Today there are two distinct categories of sheriff in our country. Those featured in the BBC programme are officially High Court Enforcement Officers and are tasked with collecting money or goods in respect of a debt. They are authorised by the Lord Chancellor, but privately employed, unlike bailiffs, who are salaried civil servants. Debts below £600 can only be recovered by bailiffs, and debts over £5,000 can only be recovered by sheriffs.

The second category is now mainly a ceremonial role to represent the Crown at county level and are known as high sheriffs. City sheriffs have largely disappeared, apart from in London where there are two.

The original sheriff is possibly the oldest official role in the country, and the name derives from ‘shire reeve’, meaning the governor of a shire or county. ‘Reeve’ comes from the Anglo-Saxon word ‘reeafan’ which was a levy or seizure. We don’t know for sure when the first shire reeve appeared, but we do know that Alfred the Great (871-901) appointed men to this role. They were the king’s representatives at a local level and executed writs on his behalf. They collected rents and taxes and were responsible for keeping the peace, which also led to them assuming responsibility for prisoners. This made them very powerful and some, like the supposedly merciless Sheriff of Nottingham, abused this power.

To counter the problem, a new official, the ‘coroner’, was installed to oversee all the sheriffs (although clearly they have a very different role today!).

It is the duty of the incumbent high sheriffs to nominate successors. Formal nominations take place at the High Court in London on November 12th and is presided over by the Lord Chief Justice. This is followed by the ‘pricking of the sheriffs’ by the Sovereign in March (I bet you’ve been thinking that was a typo!).

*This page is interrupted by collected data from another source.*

(* ===== verification/HostController.v ===== *)
(** The controller of the machines.

    [packages/core/src/host/host.controller.ts], with the checks of host keys
    in [packages/contracts/src/boundary/ssh.ts] and
    [packages/transport/src/ssh/verify.ts], and the queue of
    [packages/core/src/job/job.queue.ts].  The installation over a root
    session ([expressInstall]) is in [ExpressInstall].  A request works on the tables of
    [InstanceController.World]; the jobs are the first part of what is
    elsewhere, since a transaction takes them back too. *)

From S2P Require Import Prelude Tables Dates Calendar Observer HealthPoller Shell Control ClientSettings Access HostStore InstanceStore InstanceController MachineFacts Provision HostCheck.

Definition FingerprintMismatchError := named "FingerprintMismatchError".
Definition HostNotFoundError := named "HostNotFoundError".
Definition HostHasInstancesError := named "HostHasInstancesError".
Definition SshKeyNotFoundError := named "SshKeyNotFoundError".
Definition HostConcurrentlyModifiedError := named "HostConcurrentlyModifiedError".
Definition HostRemovalNotStartedError := named "HostRemovalNotStartedError".
Definition HostProvisioningInProgressError := named "HostProvisioningInProgressError".
Definition HostKeyUnreadableError := named "HostKeyUnreadableError".
Definition JobNotQueuedError := named "JobNotQueuedError".

Definition PROBE_TIMEOUT_MS : Z := 10000.
Definition ADDRESS_PROBE_TIMEOUT_MS : Z := 5000.
Definition HOST_TEARDOWN_QUEUE : string := "host.teardown".

(** ** Host keys

    A key is its bytes; [digest] is the base64 of their SHA-256. *)

Definition strip_end (c : Ascii.ascii) (value : string) : string :=
  let fix strip value :=
    match value with
    | String d rest => if d ≡? c then strip rest else value
    | EmptyString => EmptyString
    end in String.rev (strip (String.rev value)).

Definition fingerprintFromKey (digest : string -> string) (key : string) : string :=
  "SHA256:" +:+ strip_end "=" (digest key).

Definition isAllowedSshNameByte (byte : Ascii.ascii) : bool :=
  is_digit byte || in_range "A" "Z" byte || in_range "a" "z" byte
  || (byte ≡? "-"%char) || (byte ≡? "."%char) || (byte ≡? "@"%char).

Definition byte_at (n : nat) (key : string) : Z :=
  match String.get n key with Some c => Z.of_nat (Ascii.nat_of_ascii c) | None => 0 end.

Definition readUInt32BE (key : string) : Z :=
  ((byte_at 0 key * 256 + byte_at 1 key) * 256 + byte_at 2 key) * 256 + byte_at 3 key.

Definition algorithmFromKey (key : string) : result string :=
  let error message := Throw (ThrownError PlainError message) in
  if (String.length key <? 4)%nat then error "Host key blob is too short to contain an algorithm name"
  else
    let length := readUInt32BE key in
    if length =? 0 then error "Host key blob declares an empty algorithm name"
    else if Z.of_nat (String.length key) - 4 <? length
    then error "Host key blob declares an algorithm length exceeding the buffer"
    else
      let name := String.substring 4 (Z.to_nat length) key in
      if chars_all isAllowedSshNameByte name then Ok name
      else error "Host key blob declares an algorithm name outside the allowed character set".

(** [verifyHostKey]: the fingerprint when it is the expected one. *)
Definition verifyHostKey (digest : string -> string) (presented expected : string) : option string :=
  let fingerprint := fingerprintFromKey digest presented in
  if (String.length expected =? 0)%nat then None
  else if fingerprint ≡? expected then Some fingerprint else None.

(** ** What is shown *)

Definition host_status_text (status : HostStatus) : string :=
  match status with
  | pending => "pending" | provisioning => "provisioning" | ready => "ready"
  | unreachable => "unreachable" | host_error => "error" | removing => "removing"
  end.

Record HostPublic := MkHostPublic {
  hp_id : string; hp_name : string; hp_hostname : string; hp_port : Z; hp_username : string;
  hp_status : HostStatus; hp_hostKeyFingerprint : option string; hp_hostKeyAlgorithm : option string;
  hp_hostKeyTrustedAt : option string; hp_hostKeyTrustedByLabel : string;
  hp_osId : option string; hp_osName : option string; hp_osRelease : option string;
  hp_lastSeenAt : option string; hp_failedUnits : option Z;
  hp_provisioningStep : option string; hp_provisioningStepIndex : option Z;
  hp_provisioningStepTotal : option Z; hp_provisioningError : option string;
  hp_teardownError : option string; hp_teardownRequestedAt : option string }.

Definition toHostPublic (row : HostRow) : HostPublic :=
  let a := host_address row in
  let t := host_trust row in
  let f := host_facts row in
  let p := host_provisioning row in
  MkHostPublic (host_id row) (host_name row) (hostname a) (port a) (username a) (host_status row)
    (hostKeyFingerprint t) (hostKeyAlgorithm t) (toISOString <$> hostKeyTrustedAt t)
    (hostKeyTrustedByLabel t) (osId f) (osName f) (osRelease f) (toISOString <$> lastSeenAt f)
    (failedUnits f) (provisioningStep p) (provisioningStepIndex p) (provisioningStepTotal p)
    (provisioningError p) (teardownError row) (toISOString <$> teardownRequestedAt row).

Definition finishedProvisioning (h : HostRow) : bool := bool_decide (is_Some (osRelease (host_facts h))).

(** The fields of the job, unless nothing was installed. *)
Definition teardownPayloadFor (h : HostRow) : option (list (string * string)) :=
  let a := host_address h in
  match truthy (sshKeyId a), truthy (hostKeyFingerprint (host_trust h)) with
  | Some key, Some fingerprint =>
      if finishedProvisioning h
      then Some [("hostId", host_id h); ("hostname", hostname a); ("port", decimal (port a));
                 ("username", username a); ("sshKeyId", key); ("hostKeyFingerprint", fingerprint)]
      else None
  | _, _ => None
  end.

Definition instanceCount (organizationId id : string) (t : list InstanceRow) : Z :=
  Z.of_nat (length (List.filter
    (fun r => (in_hostId r ≡? id) && (in_organizationId r ≡? organizationId)) t)).

(** ** The controller *)

(** The writes of a request that sets a machine up: each is made once at most,
    after the lock of its transaction. *)
Inductive ProvisionWrite := write_claim | write_reclaim | write_reason | write_failed | write_ready | write_event.

(** Its calls. A queue takes a job in the transaction that adds it.
    [hd_fault] says which of the writes the database fails, and how. *)
Record HostControllerDeps (J Y : Type) := MkHostDeps {
  hd_createTransport : M (World (J * Y)) (HostTransport (World (J * Y)));
  hd_open : string -> string -> result string;
  probeHostKey : string -> Z -> Z -> M (World (J * Y)) string;
  hd_probeSshHandshake : string -> Z -> Z -> M (World (J * Y)) SshHandshake;
  evictHost : string -> string -> M (World (J * Y)) unit;
  hd_digest : string -> string;
  hd_code : thrown -> option string;
  hd_level : thrown -> option string;
  hd_onError : option (string -> thrown -> M (World (J * Y)) unit);
  hd_sendJob : string -> list (string * string) -> M J (option string);
  hd_fault : ProvisionWrite -> option thrown }.
Arguments hd_createTransport {J Y}. Arguments hd_open {J Y}. Arguments probeHostKey {J Y}.
Arguments hd_probeSshHandshake {J Y}. Arguments evictHost {J Y}. Arguments hd_digest {J Y}.
Arguments hd_code {J Y}. Arguments hd_level {J Y}. Arguments hd_onError {J Y}. Arguments hd_sendJob {J Y}.
Arguments hd_fault {J Y}.

Record CreateHostInput := MkCreateHost {
  ce_name : string; ce_hostname : string; ce_port : Z; ce_username : string; ce_sshKeyId : string;
  ce_expectedFingerprint : string }.

Definition with_hosts (x : HostRepository.Table) (t : FleetTables) : FleetTables :=
  MkFleet x (sshKeys t) (instances t) (configs t) (schedules t) (commands t) (task_tables t) (audits t).

Section controller.
Context {J Y : Type} (deps : HostControllerDeps J Y).
Abbreviation W := (World (J * Y)).

Definition require_enroll (ctx : ActorContext) (what : string) : M W unit :=
  if can (ctx_role ctx) host_enroll then ret tt else throw (ForbiddenError ("Forbidden: " +:+ what)).

Definition on_hosts {A} (f : HostRepository.Table -> A * HostRepository.Table) : M W A :=
  on_fleet (stmt (fun t => let (a, x) := f (hosts t) in (a, with_hosts x t))).

Definition on_jobs {A} (m : M J A) : M W A := fun w =>
  match m (fst (elsewhere w)) with
  | (r, j) => (r, MkWorld (fleet w) (clock w) (activeReadAt w) (j, snd (elsewhere w)))
  end.

Definition unless_fault {A} (write : ProvisionWrite) (m : M W A) : M W A :=
  match hd_fault deps write with Some error => throw error | None => m end.

(** [deps.withTransaction]: the tables and the jobs are taken back. *)
Definition host_transaction {A} (m : M W A) : M W A :=
  transaction (fun before after =>
    MkWorld (fleet before) (clock after) (activeReadAt after)
      (fst (elsewhere before), snd (elsewhere after))) m.

Definition host_event (ctx : ActorContext) (auditId action subjectId : string)
    (detail : list (string * string)) : M W unit :=
  record_audit (scopeOf ctx) auditId
    (MkAuditEntry (Some (ctx_memberId ctx)) (ctx_actorLabel ctx) action "host" subjectId detail) ;;;
  ret tt.

Definition host_not_found (hostId : string) : thrown := HostNotFoundError ("Host not found: " +:+ hostId).

Definition find_host (scope hostId : string) : M W (option HostRow) :=
  query (fun t => HostRepository.findById scope hostId (hosts t)).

The list of nominees is put on to a vellum (calf skin) scroll which is 15 feet long by a foot wide and, as in centuries before, the Queen chooses her high sheriffs using a silver bodkin, which is a large sewing needle, to prick a hole in the scroll over the selected nominee’s name.

There are a couple of explanations for this rather odd method of choosing. I do like my dad’s, where he explains that it dates back to the time of Elizabeth I. She was sewing in her garden when the time arose to choose her sheriffs. The scroll was brought to her, but she had no pen, so consequently used a bodkin from her sewing basket.

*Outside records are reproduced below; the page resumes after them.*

(* ===== verification/HostSafety.v ===== *)
(** What the requests on machines leave behind.

    Theorems on [HostController] and [Teardown]: a provisioning never stays
    held by a request that has ended; whatever requests and jobs run, in
    whatever order, every bot has a machine that is not being removed.  A last
    theorem evaluates what a provisioning does to a machine that is being
    removed. *)

From stdpp Require Import relations.
From S2P Require Import Prelude Tables Calendar Journal Observer HealthPoller Shell Control ClientSettings ClientConfig InstanceInput Access HostStore TaskStore InstanceStore InstanceController InstanceRequests MachineFacts Provision HostCheck HostController Teardown ProvisionSafety.

(** ** A provisioning ends *)

Lemma on_hosts_run {J Y A} (f : HostRepository.Table -> A * HostRepository.Table) (w : World (J * Y)) :
  on_hosts f w = (Ok (f (hosts (fleet w))).1, with_fleet (with_hosts (f (hosts (fleet w))).2 (fleet w)) w).
Proof. unfold on_hosts, on_fleet, stmt. by destruct (f (hosts (fleet w))). Qed.

Section settled.
Context {J Y : Type} (deps : HostControllerDeps J Y).
Context (scope hostId attemptId : string).
Abbreviation W := (World (J * Y)).

(** Nobody sets the machine up under this attempt. *)
Definition not_held (w : W) : Prop :=
  forall h, In h (hosts (fleet w)) -> HostRepository.held scope hostId attemptId h = false.

Lemma held_cleared patch status stack arch h :
  p_status patch = Some status ->
  HostRepository.held scope hostId attemptId (HostRepository.finalized patch stack arch h) = false.
Proof. intros _. unfold HostRepository.held. simpl. apply andb_false_r. Qed.

Lemma finalize_spec patch status stack arch w :
  p_status patch = Some status ->
  match finalize_host (J := J) (Y := Y) scope hostId attemptId patch stack arch w with
  | (Ok (Some row), w') => not_held w' /\ host_status row = status
  | (Ok None, w') => not_held w'
  | (Throw _, _) => False
  end.
Proof.
  intros Hp. unfold finalize_host, on_hosts, on_fleet, stmt, HostRepository.finalizeProvisioning. cbn.
  assert (Hn : not_held (with_fleet (with_hosts (update_where (HostRepository.held scope hostId attemptId)
      (HostRepository.finalized patch stack arch) (hosts (fleet w))) (fleet w)) w)).
  { intros h Hh. apply in_update_where in Hh as (h0 & _ & ->).
    destruct (HostRepository.held scope hostId attemptId h0) eqn:E; [|done]. by eapply held_cleared. }
  unfold updated. destruct (select _ _) as [|h hs]; [exact Hn|]. split; [exact Hn|].
  unfold HostRepository.finalized, whitelistHostUpdate, with_provisioning, with_facts. simpl. by rewrite Hp.
Qed.

(** A finalization that met no row says there was none. *)
Lemma finalize_missed patch stack arch w w' :
  finalize_host (J := J) (Y := Y) scope hostId attemptId patch stack arch w = (Ok None, w') -> not_held w.
Proof.
  unfold finalize_host, on_hosts, on_fleet, stmt, HostRepository.finalizeProvisioning. cbn.
  unfold updated. destruct (select _ _) as [|h hs] eqn:E; [|done]. intros _ h Hh.
  apply (proj1 (select_first_none (HostRepository.held scope hostId attemptId) (hosts (fleet w)))); [|done].
  unfold select_first. by rewrite E.
Qed.

Lemma restored_not_held (w w' : W) :
  not_held w ->
  not_held (MkWorld (fleet w) (clock w') (activeReadAt w') (fst (elsewhere w), snd (elsewhere w'))).
Proof. done. Qed.

Lemma event_recorded ctx auditId action subject detail (w : W) :
  blank (ctx_actorLabel ctx) = false ->
  exists w', host_event ctx auditId action subject detail w = (Ok tt, w') /\ hosts (fleet w') = hosts (fleet w).
Proof.
  intros Hl. unfold host_event, record_audit, AuditRepository.record, resolveActorLabel, bind, lift, stmt, ret.
  cbn [entry_actorId entry_actorLabel]. rewrite Hl. by eexists.
Qed.

(** The database failed one of the two writes made of an attempt that failed. *)
Definition failure_unwritten : Prop := exists write fault,
  In write [write_reason; write_failed] /\ hd_fault deps write = Some fault.

(** Why a request that ends with [error] leaves what it held. *)
Definition could_not_end (error : thrown) : Prop :=
  (failure_unwritten /\ instanceof "HostUnreachableError" error || instanceof "HostProvisioningFailedError" error = true)
  \/ hd_fault deps write_ready = Some error \/ hd_fault deps write_event = Some error.

Lemma record_failure_settles failure reached w :
  exists w', record_failure deps scope hostId attemptId failure reached w = (Ok tt, w')
    /\ (not_held w' \/ failure_unwritten).
Proof.
  unfold record_failure, swallow, try_catch, bind, host_transaction, transaction, unless_fault.
  destruct (hd_fault deps write_reason) as [f|] eqn:E1.
  { eexists. split; [reflexivity|]. right. exists write_reason, f. split; [by left|done]. }
  change (on_hosts (J := J) (Y := Y)
      (HostRepository.recordProvisioningFailure scope hostId attemptId failure (reached_row <$> reached)) w)
    with (Ok tt : result unit,
          (on_hosts (J := J) (Y := Y)
             (HostRepository.recordProvisioningFailure scope hostId attemptId failure (reached_row <$> reached)) w).2).
  set (w1 := (on_hosts _ w).2).
  cbv beta iota. destruct (hd_fault deps write_failed) as [f|] eqn:E2.
  { eexists. split; [reflexivity|]. right. exists write_failed, f. split; [right; by left|done]. }
  pose proof (finalize_spec (status_patch host_error) host_error None None w1 eq_refl) as H.
  destruct (finalize_host _ _ _ _ _ _ w1) as [[[row|]|e] w2]; [| |done]; eexists; (split; [reflexivity|]); left.
  - apply H.
  - exact H.
Qed.

Context (reporter_returns : forall f message error w, hd_onError deps = Some f ->
           exists w', f message error w = (Ok tt, w')).

Lemma tracked_settles claimed fingerprint key :
  triple (fun _ => True) (runProvisionTracked deps scope hostId attemptId claimed fingerprint key)
    (fun _ _ => True) (fun error w => not_held w \/ could_not_end error).
Proof.
  intros w _. unfold runProvisionTracked.
  destruct (runProvision _ _ _ _ _ _ _ _) as [[result|error] [fields [reached w1]]]; [done|].
  unfold bind.
  assert (exists w2, call_optional (hd_onError deps) ("Provisioning host " +:+ hostId +:+ " did not finish") error w1
                     = (Ok tt, w2)) as [w2 ->].
  { unfold call_optional. destruct (hd_onError deps) as [f|] eqn:E; [by eapply reporter_returns|by eexists]. }
  destruct (record_failure_settles (failure_sentence error fields reached) reached w2) as (w3 & -> & [H|H]).
  - by left.
  - right. left. split; [exact H|]. destruct (instanceof "HostUnreachableError" error) eqn:E; [by rewrite E|done].
Qed.

Lemma finish_settles ctx auditId r :
  scopeOf ctx = scope -> blank (ctx_actorLabel ctx) = false ->
  triple (fun _ => True) (finish_provisioning deps ctx hostId attemptId auditId r)
    (fun pub w => not_held w /\ hp_status pub = ready) (fun error w => not_held w \/ could_not_end error).
Proof.
  intros Hsc Hl w _. unfold finish_provisioning, host_transaction, transaction, bind, unless_fault. rewrite Hsc.
  destruct (hd_fault deps write_ready) as [f|] eqn:E1; [right; right; by left|].
  pose proof (finalize_spec (ready_patch r) ready (Some (Some (pr_networkStack r)))
    (Some (Some (pr_architecture r))) w eq_refl) as Hfin.
  pose proof (finalize_missed (ready_patch r) (Some (Some (pr_networkStack r)))
    (Some (Some (pr_architecture r))) w) as Hm.
  destruct (finalize_host _ _ _ _ _ _ w) as [[[row|]|e] w1]; [| |done].
  - destruct Hfin as [Hn Hs]. cbv beta iota.
    destruct (hd_fault deps write_event) as [f|] eqn:E2; [right; right; by right|].
    destruct (event_recorded ctx auditId "host.provision" hostId [("osRelease", pr_osRelease r)] w1 Hl)
      as (w2 & -> & Hh). split; [|exact Hs]. unfold not_held. by rewrite Hh.
  - left. apply restored_not_held. by eapply Hm.
Qed.

Lemma claim_keeps ctx auditId found :
  scopeOf ctx = scope ->
  triple not_held (claim_host deps ctx hostId attemptId auditId found)
    (fun claim w => match claim with
                    | None => not_held w
                    | Some (row, _) => provisioningAttemptId (host_provisioning row) = Some attemptId
                    end) (fun _ => not_held).
Proof.
  intros Hsc w Hw. unfold claim_host, host_transaction, transaction. rewrite Hsc.
  unfold bind at 1, find_host, query, gets.
  destruct (HostRepository.findById _ _ _) as [l|]; [|exact Hw].
  destruct (truthy _) as [fingerprint|]; [|exact Hw].
  destruct (negb _); [exact Hw|].
  unfold bind at 1, get. unfold bind at 1, unless_fault at 1.
  destruct (hd_fault deps write_claim); [exact Hw|]. rewrite on_hosts_run.
  unfold HostRepository.claimForProvisioning, updated. cbn [fst snd]. destruct (select _ _) as [|h hs] eqn:E.
  - rewrite update_where_none; [exact Hw|]. apply select_first_none. unfold select_first. by rewrite E.
  - cbn [map head]. unfold bind. destruct (host_status l ≡? provisioning); [|done].
    unfold unless_fault. destruct (hd_fault deps write_reclaim); [exact Hw|].
    match goal with |- context [host_event ?c ?i ?a ?s ?d ?w] => destruct (host_event c i a s d w) as [[[]|e] w2] end;
      [done|exact Hw].
Qed.

(** C11: a request that sets a machine up and ends leaves the machine held only
    when the database failed the very write that would have ended the hold.
    Whatever the machine answers, whichever writes the database fails and
    whatever others do to the tables while the request works: when it succeeds,
    no row is in the state of provisioning under its attempt and the machine is
    shown as ready; when it fails, no row is either, unless the database failed
    the note of the failure or the update that ends the attempt (the request
    then fails as the attempt did), or the update that makes the machine ready
    or its audit event (the request then fails with that very error).  The
    label of the actor has to be one the audit log accepts, and the error
    reporter must not throw. *)
Theorem provisioning_is_settled ctx reclaimAuditId auditId w
    (Hscope : scopeOf ctx = scope) (Hlabel : blank (ctx_actorLabel ctx) = false) (Hfresh : not_held w) :
  match provision deps ctx hostId attemptId reclaimAuditId auditId w with
  | (Ok shown, w') => not_held w' /\ hp_status shown = ready
  | (Throw error, w') => not_held w' \/ could_not_end error
  end.
Proof.
  enough (H : triple not_held (provision deps ctx hostId attemptId reclaimAuditId auditId)
    (fun shown w => not_held w /\ hp_status shown = ready) (fun error w => not_held w \/ could_not_end error))
    by exact (H w Hfresh).
  clear w Hfresh.
  assert (Ht : forall A error Q, triple not_held (throw error : M W A) Q (fun error w => not_held w \/ could_not_end error))
    by (intros A error Q w Hw; by left).
  unfold provision, require_enroll. rewrite Hscope.
  eapply (triple_bind _ _ _ (fun _ => not_held)); [destruct (can _ _); [apply triple_ret|apply Ht]|].
  intros ?. eapply (triple_bind _ _ _ (fun _ => not_held)); [intros w Hw; exact Hw|].
  intros [f|]; [|apply Ht].
  eapply (triple_bind _ _ _ (fun _ => not_held)); [intros w Hw; exact Hw|]. intros w0.
  destruct (is_provisioning _ _); [apply Ht|].
  destruct (truthy _) as [keyOf|]; [|apply Ht].
  destruct (truthy _) as [fingerprint|]; [|apply Ht].
  eapply (triple_bind _ _ _ (fun _ => not_held)); [intros w Hw; exact Hw|]. intros [k|]; [|apply Ht].
  eapply triple_bind.
  { eapply triple_consequence; [by apply claim_keeps|done|done|]. intros error w Hw. by left. }
  intros [[row expected]|]; [|apply Ht].
  intros w Hw. rewrite Hw.
  assert (H : triple (fun _ => True)
    (let* r := runProvisionTracked deps scope hostId attemptId row expected k in
     finish_provisioning deps ctx hostId attemptId auditId r)
    (fun shown w => not_held w /\ hp_status shown = ready) (fun error w => not_held w \/ could_not_end error)).
  { eapply triple_bind; [apply tracked_settles|]. intros r. by apply finish_settles. }
  exact (H w I).
Qed.
End settled.

(** A hold that could not be ended lapses: from then on the machine counts as
    free, and a request may take it. *)
Lemma unended_holds_lapse h now t :
  provisioningClaimedAt (host_provisioning h) = Some t -> PROVISIONING_LEASE_MS < now - t ->
  is_provisioning now h = false.
Proof.
  intros E H. unfold is_provisioning, isProvisioningClaimStale. rewrite E.
  by rewrite (proj2 (Z.ltb_lt _ _) H), andb_false_r.
Qed.

(** ** Every bot has its machine *)

Section placing.
Context {J Y : Type}.
Abbreviation W := (World (J * Y)).

(** Its machine is in the table, and is not being removed. *)
Definition has_machine (t : HostRepository.Table) (r : InstanceRow) : Prop := exists h,
  In h t /\ HostRepository.owned (in_organizationId r) (in_hostId r) h = true /\ host_status h <> removing.

Definition placed (w : W) : Prop :=
  forall r, In r (instances (fleet w)) -> has_machine (hosts (fleet w)) r.

(** Rows are kept, apart from what is not their name, and none becomes one
    that is being removed. *)
Definition keeps_machines (t t' : HostRepository.Table) : Prop :=
  forall h, In h t -> host_status h <> removing -> exists h', In h' t' /\ host_id h' = host_id h
    /\ host_organizationId h' = host_organizationId h /\ host_status h' <> removing.

Lemma keeps_has_machine t t' r : keeps_machines t t' -> has_machine t r -> has_machine t' r.
Proof.
  intros Hk (h & Hin & Ho & Hs). destruct (Hk h Hin Hs) as (h' & Hin' & Hid & Horg & Hs').
  exists h'. split_and!; try done. unfold HostRepository.owned in *. by rewrite Hid, Horg.
Qed.

Lemma keeps_update p f t :
  (forall h, host_id (f h) = host_id h /\ host_organizationId (f h) = host_organizationId h
             /\ (host_status h <> removing -> host_status (f h) <> removing)) ->
  keeps_machines t (update_where p f t).
Proof.
  intros Hf h Hin Hs. exists (if p h then f h else h). split.
  - apply in_update_where. by exists h.
  - destruct (Hf h) as (H1 & H2 & H3). destruct (p h); auto.
Qed.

The second (possibly more plausible) reason I found on the high sheriffs’ official website (highsheriffs.com). Apparently not all the nominated sheriffs welcomed the role due to the high expenses they incurred, and the challenges of calculating and collecting taxes. So to stop them trying to remove their names, a hole was made in the vellum which could not be removed, nor sewn up without being noticed.

This year’s ceremony took place at Buckingham Palace on 14th March where Simon Wrightson was succeeded as High Sheriff of North Yorkshire by Chris Legard, of Scampston Hall near Malton, who will officially assume his duties this month.